One woman has learned the hard lesson that you cannot post a bigoted rant against someone just because you don’t like an article of clothing they are wearing. Rebecca Mankey was clearly livid in a video she posted to Facebook when she walked into her local Starbucks and saw an older gentleman sporting a “Make America Great Again” hat.

“Anyone in Palo Alto know this freak? He was sitting in Starbucks. I think he lives in Palo Alto. He will never forget me and will think seriously about ever wearing that hat in my town ever again,” Mankey wrote in a Facebook post.

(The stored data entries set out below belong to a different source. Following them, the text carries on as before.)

(** * Memci: the Python executor service (python_service/executor.py)

    A shallow embedding of the value codec ([protobuf_to_python],
    [python_to_protobuf]) and of the sandboxed executor
    ([PythonExecutorServicer.Execute]), followed by the properties of the
    specification that are stated about them. *)

From Stdlib Require Import ZArith String Ascii List Bool Lia.
From Stdlib Require Import Floats.SpecFloat DecimalString.
From stdpp Require Import base option gmap strings list fin_maps.

Set Warnings "-register-all".

Local Open Scope string_scope.
Local Open Scope Z_scope.

(** ** Exceptions and fallible computations *)

(** A raised exception: its class, whether the class derives from
    [Exception] (so that [except Exception] catches it), and what [str(e)]
    does: return a text, or raise in its turn. *)
Inductive PyExc :=
| mkPyExc (cls : string) (derived : bool) (str : string + PyExc).

Definition exc_class (e : PyExc) : string :=
  match e with
  | mkPyExc cls _ _ => cls
  end.

(** [isinstance(e, Exception)] *)
Definition is_Exception (e : PyExc) : bool :=
  match e with
  | mkPyExc _ derived _ => derived
  end.

(** An exception of a class that derives from [Exception], with its text. *)
Definition mkExc (cls text : string) : PyExc := mkPyExc cls true (inl text).

Inductive Res (A : Type) :=
| Ok (a : A)
| Raise (e : PyExc).
Arguments Ok {A} a.
Arguments Raise {A} e.

#[global] Instance Res_ret : MRet Res := fun A a => Ok a.

#[global] Instance Res_bind : MBind Res := fun A B k m =>
  match m with
  | Ok a => k a
  | Raise e => Raise e
  end.

(** [str(e)] *)
Definition exc_str (e : PyExc) : Res string :=
  match e with
  | mkPyExc _ _ (inl text) => Ok text
  | mkPyExc _ _ (inr e') => Raise e'
  end.

(** ** Native Python values *)

(** A [str] is held as the bytes of its code points in UTF-8, a lone
    surrogate as the three bytes it would take there; [utf8] tells the texts
    without a lone surrogate, which are the ones a string field of a message
    accepts and the only ones a message holds. *)
Definition byte_in (lo hi : N) (c : ascii) : bool :=
  (lo <=? N_of_ascii c)%N && (N_of_ascii c <=? hi)%N.

Fixpoint utf8 (s : string) : bool :=
  match s with
  | EmptyString => true
  | String c1 s1 =>
      if byte_in 0 127 c1 then utf8 s1
      else
        match s1 with
        | EmptyString => false
        | String c2 s2 =>
            if byte_in 194 223 c1 then byte_in 128 191 c2 && utf8 s2
            else
              match s2 with
              | EmptyString => false
              | String c3 s3 =>
                  if (byte_in 224 224 c1 && byte_in 160 191 c2)
                     || (byte_in 225 236 c1 && byte_in 128 191 c2)
                     || (byte_in 237 237 c1 && byte_in 128 159 c2)
                     || (byte_in 238 239 c1 && byte_in 128 191 c2)
                  then byte_in 128 191 c3 && utf8 s3
                  else
                    match s3 with
                    | EmptyString => false
                    | String c4 s4 =>
                        ((byte_in 240 240 c1 && byte_in 144 191 c2)
                         || (byte_in 241 243 c1 && byte_in 128 191 c2)
                         || (byte_in 244 244 c1 && byte_in 128 143 c2))
                        && byte_in 128 191 c3 && byte_in 128 191 c4 && utf8 s4
                    end
              end
        end
  end.

(** What calling an object does, for the callables the fragment of the
    interpreter below follows: a built-in of the allow-list, by its name, or
    a host callable of one argument that keeps its argument in a cell of the
    host and returns what the cell held before. *)
Inductive Callable :=
| Builtin (name : string)
| HostSwap (cell : string).

(** An object of a type the codec has no branch for (tuple, set, bytes,
    function, class, ...): its type name, what [str()] does for it (return
    a text, or raise), and what calling it does, when the fragment of the
    interpreter follows it. *)
Record PyObj := mkPyObj {
  ob_type : string;
  ob_str : Res string;
  ob_call : option Callable
}.

(** An object whose [str()] returns the text, named as a built-in or not. *)
Definition mkObj (type text : string) (builtin : option string) : PyObj :=
  mkPyObj type (Ok text) (Builtin <$> builtin).

(** Native values are finite trees: a list or a dict that contains itself
    is not among them. *)
Inductive PyVal :=
| PyNone
| PyStr (s : string)
| PyInt (z : Z)
| PyFloat (f : spec_float)
| PyBool (b : bool)
| PyList (items : list PyVal)
| PyDict (items : list (PyVal * PyVal))
| PyObject (o : PyObj).

(** The classes the codec tests with [isinstance]. *)
Inductive PyType :=
| ty_NoneType | ty_str | ty_int | ty_float | ty_bool | ty_list | ty_dict
| ty_other (name : string).

Definition type_of (value : PyVal) : PyType :=
  match value with
  | PyNone => ty_NoneType
  | PyStr _ => ty_str
  | PyInt _ => ty_int
  | PyFloat _ => ty_float
  | PyBool _ => ty_bool
  | PyList _ => ty_list
  | PyDict _ => ty_dict
  | PyObject o => ty_other (ob_type o)
  end.

(** [issubclass]: every class is a subclass of itself, and [bool] is a
    subclass of [int]. *)
Definition issubclass (c d : PyType) : bool :=
  match c, d with
  | ty_NoneType, ty_NoneType | ty_str, ty_str | ty_int, ty_int
  | ty_float, ty_float | ty_bool, ty_bool | ty_list, ty_list
  | ty_dict, ty_dict => true
  | ty_bool, ty_int => true
  | ty_other a, ty_other b => String.eqb a b
  | _, _ => false
  end.

Definition isinstance (value : PyVal) (cls : PyType) : bool :=
  issubclass (type_of value) cls.

(** ** Wire values: the [Value] message of proto/executor.proto *)

(** Modelled from the spec: the generated module [executor_pb2] is not part
    of the sources. [Value] is a message with one oneof group, ["value"],
    whose members are [str_value], [int_value] (64-bit signed),
    [float_value] (double), [bool_value], [null_value], [list_value] (a
    message with a repeated field [values]) and [map_value] (a message with a
    string-keyed map field [fields]). A freshly constructed message has no
    member of the group set. The fields of a map are listed in the order
    [items()] yields them, which the runtime does not fix; in a message the
    keys of a map are distinct and a string is valid text ([utf8]). *)
Inductive Value :=
| Value_unset
| str_value (s : string)
| int_value (z : Z)
| float_value (f : spec_float)
| bool_value (b : bool)
| null_value
| list_value (values : list Value)
| map_value (fields : list (string * Value)).

(** [value.WhichOneof("value")]: the name of the member that is set. *)
Definition WhichOneof (value : Value) : option string :=
  match value with
  | Value_unset => None
  | str_value _ => Some "str_value"
  | int_value _ => Some "int_value"
  | float_value _ => Some "float_value"
  | bool_value _ => Some "bool_value"
  | null_value => Some "null_value"
  | list_value _ => Some "list_value"
  | map_value _ => Some "map_value"
  end.

(** [value.list_value.values]: reading a message-typed member that is not
    set gives its default (empty) instance and leaves the group as it is. *)
Definition get_values (value : Value) : list Value :=
  match value with
  | list_value values => values
  | _ => []
  end.

Definition int64_min : Z := - 2 ^ 63.
Definition int64_max : Z := 2 ^ 63 - 1.

Definition in_int64 (z : Z) : bool := (int64_min <=? z) && (z <=? int64_max).

(** [value is None] *)
Definition is_None (value : PyVal) : bool :=
  match value with
  | PyNone => true
  | _ => false
  end.

(** The payload of a [str], of a [float], of a [bool]. *)
Definition str_of (value : PyVal) : string :=
  match value with
  | PyStr s => s
  | _ => EmptyString
  end.

Definition float_of (value : PyVal) : spec_float :=
  match value with
  | PyFloat f => f
  | _ => S754_zero false
  end.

“If you see him in this hat, please confront him,” she continued. “I yelled at him. Called the entire Starbucks to order and yelled at him more about how it’s not ok to hate brown people.”

She called him a racist and a Nazi.

To anyone’s knowledge, the Jewish senior doesn’t hate any brown people and has never been a Nazi. But wearing a MAGA hat over a yarmulke must mean such to Mankey.

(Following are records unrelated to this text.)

(** * nakama-go: the realtime socket adapter and the session refresh gate

    A shallow embedding of [WebSocketAdapter] (connect, send, close, the
    receive loop and the two payload codecs [handleEncodedData] and
    [decodeReceivedData]) and of the session-aware client operations
    [RefreshSession], [AddGroupUsers] and [AddFriends] of [client.go],
    followed by the properties proved about them. *)

From Stdlib Require Import ZArith NArith Lia List Ascii String.
From Stdlib Require Import Strings.Byte Numbers.DecimalString Numbers.DecimalZ.
From stdpp Require Import gmap strings list fin_maps sorting.

Local Open Scope string_scope.
Local Open Scope list_scope.

(* ===================================================================== *)
(** ** Library layer: encoding/base64, StdEncoding                        *)
(* ===================================================================== *)

Module Base64.

(** The standard alphabet of RFC 4648 and its padding character. *)
Definition encodeStd : string :=
  "ABCDEFGHIJKLMNOPQRSTUVWXYZabcdefghijklmnopqrstuvwxyz0123456789+/".

Definition StdPadding : ascii := "="%char.

(** [enc.encode[v]] for a 6-bit value. *)
Definition encode6 (v : N) : ascii :=
  match String.get (N.to_nat v) encodeStd with
  | Some c => c
  | None => StdPadding
  end.

(** [enc.decodeMap[c]]: the position of [c] in the alphabet, [None] where
    the table holds 0xff. *)
Definition decode6 (c : ascii) : option N :=
  option_map N.of_nat (String.index 0 (String c EmptyString) encodeStd).

(** [byte(x)]: conversion of an unsigned integer to a byte keeps the low
    eight bits. *)
Definition byte_of_uint (x : N) : byte :=
  match Byte.of_N (N.land x 255) with
  | Some b => b
  | None => x00
  end.

(** One full quantum: three source bytes give four characters. *)
Definition encodeQuantum (val : N) : list ascii :=
  [ encode6 (N.land (N.shiftr val 18) 63);
    encode6 (N.land (N.shiftr val 12) 63);
    encode6 (N.land (N.shiftr val 6) 63);
    encode6 (N.land val 63) ].

(** [Encoding.Encode]: whole quanta first, then the one or two remaining
    bytes, padded. *)
Fixpoint encodeChars (src : list byte) : list ascii :=
  match src with
  | [] => []
  | [b0] =>
      let val := N.shiftl (Byte.to_N b0) 16 in
      [ encode6 (N.land (N.shiftr val 18) 63);
        encode6 (N.land (N.shiftr val 12) 63);
        StdPadding; StdPadding ]
  | [b0; b1] =>
      let val := N.lor (N.shiftl (Byte.to_N b0) 16)
                       (N.shiftl (Byte.to_N b1) 8) in
      [ encode6 (N.land (N.shiftr val 18) 63);
        encode6 (N.land (N.shiftr val 12) 63);
        encode6 (N.land (N.shiftr val 6) 63);
        StdPadding ]
  | b0 :: b1 :: b2 :: rest =>
      let val := N.lor (N.lor (N.shiftl (Byte.to_N b0) 16)
                              (N.shiftl (Byte.to_N b1) 8))
                       (Byte.to_N b2) in
      encodeQuantum val ++ encodeChars rest
  end.

Definition EncodeToString (src : list byte) : string :=
  string_of_list_ascii (encodeChars src).

(** The decoder skips carriage returns and line feeds wherever they occur. *)
Definition isNewline (c : ascii) : bool :=
  (Ascii.eqb c "010"%char || Ascii.eqb c "013"%char)%bool.

(** The value assembled from four 6-bit digits. *)
Definition quantumVal (v0 v1 v2 v3 : N) : N :=
  N.lor (N.lor (N.lor (N.shiftl v0 18) (N.shiftl v1 12)) (N.shiftl v2 6)) v3.

(** [Encoding.decodeQuantum], iterated over the input with the newlines
    removed: groups of four alphabet characters; the last group may end in
    one or two padding characters, after which nothing may follow.  The
    encoding is not strict: the unused low bits of a padded group are not
    checked. *)
Fixpoint decodeChars (src : list ascii) : option (list byte) :=
  match src with
  | [] => Some []
  | c0 :: c1 :: c2 :: c3 :: rest =>
      match decode6 c0, decode6 c1 with
      | Some v0, Some v1 =>
          match decode6 c2 with
          | Some v2 =>
              match decode6 c3 with
              | Some v3 =>
                  let val := quantumVal v0 v1 v2 v3 in
                  option_map
                    (fun tl => byte_of_uint (N.shiftr val 16)
                               :: byte_of_uint (N.shiftr val 8)
                               :: byte_of_uint val :: tl)
                    (decodeChars rest)
              | None =>
                  if (Ascii.eqb c3 StdPadding && bool_decide (rest = []))%bool
                  then let val := quantumVal v0 v1 v2 0 in
                       Some [ byte_of_uint (N.shiftr val 16);
                              byte_of_uint (N.shiftr val 8) ]
                  else None
              end
          | None =>
              if (Ascii.eqb c2 StdPadding && Ascii.eqb c3 StdPadding
                  && bool_decide (rest = []))%bool
              then let val := quantumVal v0 v1 0 0 in
                   Some [ byte_of_uint (N.shiftr val 16) ]
              else None
          end
      | _, _ => None
      end
  | _ => None
  end.

Definition DecodeString (s : string) : option (list byte) :=
  decodeChars
    (List.filter (fun c => negb (isNewline c)) (list_ascii_of_string s)).

End Base64.

(* ===================================================================== *)
(** ** Library layer: fmt, strconv and net/url                            *)
(* ===================================================================== *)

(** [%v] of a Go integer: its decimal digits, with a minus sign when
    negative. *)
Definition formatInt (n : Z) : string :=
  NilZero.string_of_int (Z.to_int n).


Definition formatBool (b : bool) : string := if b then "true" else "false".

Definition hexDigit (n : N) : ascii :=
  match String.get (N.to_nat n) "0123456789ABCDEF" with
  | Some c => c
  | None => "0"%char
  end.

(** [url.QueryEscape]: letters, digits and [-_.~] are kept, a space becomes
    [+], every other byte becomes [%XX]. *)
Definition unreserved (c : ascii) : bool :=
  let n := N_of_ascii c in
  ((65 <=? n) && (n <=? 90) || (97 <=? n) && (n <=? 122)
   || (48 <=? n) && (n <=? 57)
   || Ascii.eqb c "-" || Ascii.eqb c "_" || Ascii.eqb c "."
   || Ascii.eqb c "~")%N%bool.

Fixpoint QueryEscape (s : string) : string :=
  match s with
  | EmptyString => EmptyString
  | String c s' =>
      if unreserved c then String c (QueryEscape s')
      else if Ascii.eqb c " " then String "+" (QueryEscape s')
      else String "%" (String (hexDigit (N.shiftr (N_of_ascii c) 4))
                         (String (hexDigit (N.land (N_of_ascii c) 15))
                            (QueryEscape s')))
  end.

(** [strings.Join]. *)
Fixpoint join (sep : string) (l : list string) : string :=
  match l with
  | [] => EmptyString
  | [x] => x
  | x :: tl => x +:+ sep +:+ join sep tl
  end.

(* ===================================================================== *)
(** ** Go values and JSON documents                                       *)
(* ===================================================================== *)

#[local] Set Warnings "-register-all".

(** A frame on the wire is UTF-8 JSON text.  It is taken here as the
    document the text denotes: member order and spacing are not part of it,
    and a number is kept as its literal. *)
Inductive json : Type :=
| JNull
| JBool (b : bool)
| JNum (lit : string)
| JStr (s : string)
| JArr (l : list json)
| JObj (m : gmap string json).

(** Maps are references in Go.  The values a caller hands to [Send] live in
    a store of maps and name a map by its location, so that two keys, or the
    caller and the adapter, can hold the same map.  A location without a cell
    is the nil map. *)
Definition loc := positive.

(** The dynamic types of [interface{}] that flow through the adapter on the
    sending side: nil, bool, int, string, []byte, []interface{} and
    map[string]interface{}.  A float64 is left out, the embedding having no
    floating point; a string is a sequence of bytes. *)
Inductive value : Type :=
| VNil
| VBool (b : bool)
| VInt (n : Z)
| VString (s : string)
| VBytes (p : list byte)
| VSlice (l : list value)
| VMap (r : loc).

Abbreviation heap := (gmap loc (gmap string value)).

(** [m[k]] with the comma-ok form, on the map at [r]. *)
Definition mapLookup (h : heap) (r : loc) (k : string) : option value :=
  match h !! r with
  | Some m => m !! k
  | None => None
  end.

(** [m[k] = v]: the map at [r] is updated in place. *)
Definition mapStore (h : heap) (r : loc) (k : string) (v : value) : heap :=
  match h !! r with
  | Some m => <[r := <[k := v]> m]> h
  | None => h
  end.

(** What [json.Unmarshal] builds is new and held by nobody else: it is kept
    by value.  Every JSON number becomes a float64, written here with the
    literal it was read from. *)
Inductive datum : Type :=
| DNil
| DBool (b : bool)
| DFloat (lit : string)
| DString (s : string)
| DBytes (p : list byte)
| DSlice (l : list datum)
| DMap (m : gmap string datum).

(** All members present, or none. *)
Definition map_sequence {A : Type} (m : gmap string (option A))
  : option (gmap string A) :=
  if decide (map_Forall (fun _ x => is_Some x) m)
  then Some (omap id m) else None.

Definition keysSorted {A : Type} (m : gmap string A) : list string :=
  merge_sort (fun a b => Is_true (String.leb a b)) (List.map fst (map_to_list m)).

(** [fmt.Sprintf("%v", v)].  Maps print as [map[k:v ...]] in key order, slices
    as [[a b ...]], the nil interface as [<nil>].  Following a map reference
    costs one unit of [fuel]; callers pass more than the number of maps in the
    store, which no value without a cycle can use up. *)
Fixpoint Sprint (fuel : nat) (h : heap) : value -> string :=
  fix go (v : value) : string :=
    match v with
    | VNil => "<nil>"
    | VBool b => formatBool b
    | VInt n => formatInt n
    | VString s => s
    | VBytes p =>
        "[" +:+ join " " (List.map (fun b => formatInt (Z.of_N (Byte.to_N b))) p)
        +:+ "]"
    | VSlice l => "[" +:+ join " " (List.map go l) +:+ "]"
    | VMap r =>
        match fuel with
        | O => EmptyString
        | S f =>
            match h !! r with
            | None => "map[]"
            | Some m =>
                "map[" +:+
                join " " (List.map
                            (fun k => k +:+ ":" +:+
                                      match m !! k with
                                      | Some x => Sprint f h x
                                      | None => EmptyString
                                      end)
                            (keysSorted m)) +:+ "]"
            end
        end
    end.

(** [json.Marshal] of a caller's value.  A []byte is written as the base64
    text of its bytes, an int as its digits, the nil map as null, a string
    as itself (the encoder's replacement of bytes that are not UTF-8 is not
    represented).  [None] is the error the encoder reports for a value that
    contains itself. *)
Fixpoint marshal (fuel : nat) (h : heap) : value -> option json :=
  fix go (v : value) : option json :=
    match v with
    | VNil => Some JNull
    | VBool b => Some (JBool b)
    | VInt n => Some (JNum (formatInt n))
    | VString s => Some (JStr s)
    | VBytes p => Some (JStr (Base64.EncodeToString p))
    | VSlice l => option_map JArr (mapM go l)
    | VMap r =>
        match fuel with
        | O => None
        | S f =>
            match h !! r with
            | None => Some JNull
            | Some m => option_map JObj (map_sequence (marshal f h <$> m))
            end
        end
    end.

(** The bound used by the adapter's calls. *)
Definition depthBound (h : heap) : nat := S (size h).

(** [json.Unmarshal] into an [interface{}] position. *)
Fixpoint unmarshal (j : json) : datum :=
  match j with
  | JNull => DNil
  | JBool b => DBool b
  | JNum lit => DFloat lit
  | JStr s => DString s
  | JArr l => DSlice (List.map unmarshal l)
  | JObj m => DMap (unmarshal <$> m)
  end.

(* ===================================================================== *)
(** ** Errors, frames and observable events                               *)
(* ===================================================================== *)

(** The error values met by the adapter and the client. *)
Inductive error : Type :=
| errorString (msg : string)               (* errors.New, fmt.Errorf *)
| CloseError (code : Z) (text : string)    (* *websocket.CloseError *)
| netError (msg : string)                  (* any other transport error *)
| SyntaxError (msg : string)               (* *json.SyntaxError *)
| UnmarshalTypeError (found : string)      (* *json.UnmarshalTypeError *)
| UnsupportedValueError (msg : string).    (* *json.UnsupportedValueError *)

(** [websocket.IsUnexpectedCloseError(err, expectedCodes...)]. *)
Definition IsUnexpectedCloseError (err : error) (expectedCodes : list Z) : bool :=
  match err with
  | CloseError code _ => negb (existsb (Z.eqb code) expectedCodes)
  | _ => false
  end.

Mankey didn’t stop at harassing the man only identified as “Victor” inside the Starbucks, either.

Through the photos Mankey took of her proud, but vile, moment — kind of like how actual Nazis documented their atrocities —  we know Victor decided to remove himself from the situation, but Rebecca Mankey followed him out of the coffee shop to berate him further.

“I called him more names and told him to call the police,” Mankey wrote further. “Then I yelled and asked someone else at Starbucks to call the police. He wouldn’t call the police. so I called him a wimp. He got his stuff together to leave. I followed him to the register while he complained about me. Then I chased him out of the Starbucks yelling at him to get the [expletive] out of my town and never come back.”

“At one point [Victor] tried to trip me up by asking if I lived in Palo Alto. He wasn’t expected me to say that I was Palo Alto born and bred. I think he lives in Palo Alto. Please, please send me a DM if you see him anywhere.”

Facebook posts have consequences.

Rebecca Mankey’s employer at Gryphon Stringed Instruments, a guitar music shop, was made aware of her vile behavior and found it so appalling, her employment was terminated on just grounds.

“Gryphon does not believe anyone should be harassed or subject to hate speech no matter their beliefs,” the store posted.

“Music has historically been something that has brought people of diverse socio-political backgrounds together,” a statement from the store said earlier this week.

“We would like to make it clear that the opinions expressed and actions taken by the employee are not indicative of how we conduct ourselves at the shop and we hope we can continue to serve our customers across the country respectfully and universally as we have done for nearly 50 years.”

One would think posting bigotry of any form on social media in 2019 would be clearly misguided and, certainly, Rebecca Mankey has learned that lesson the hard way.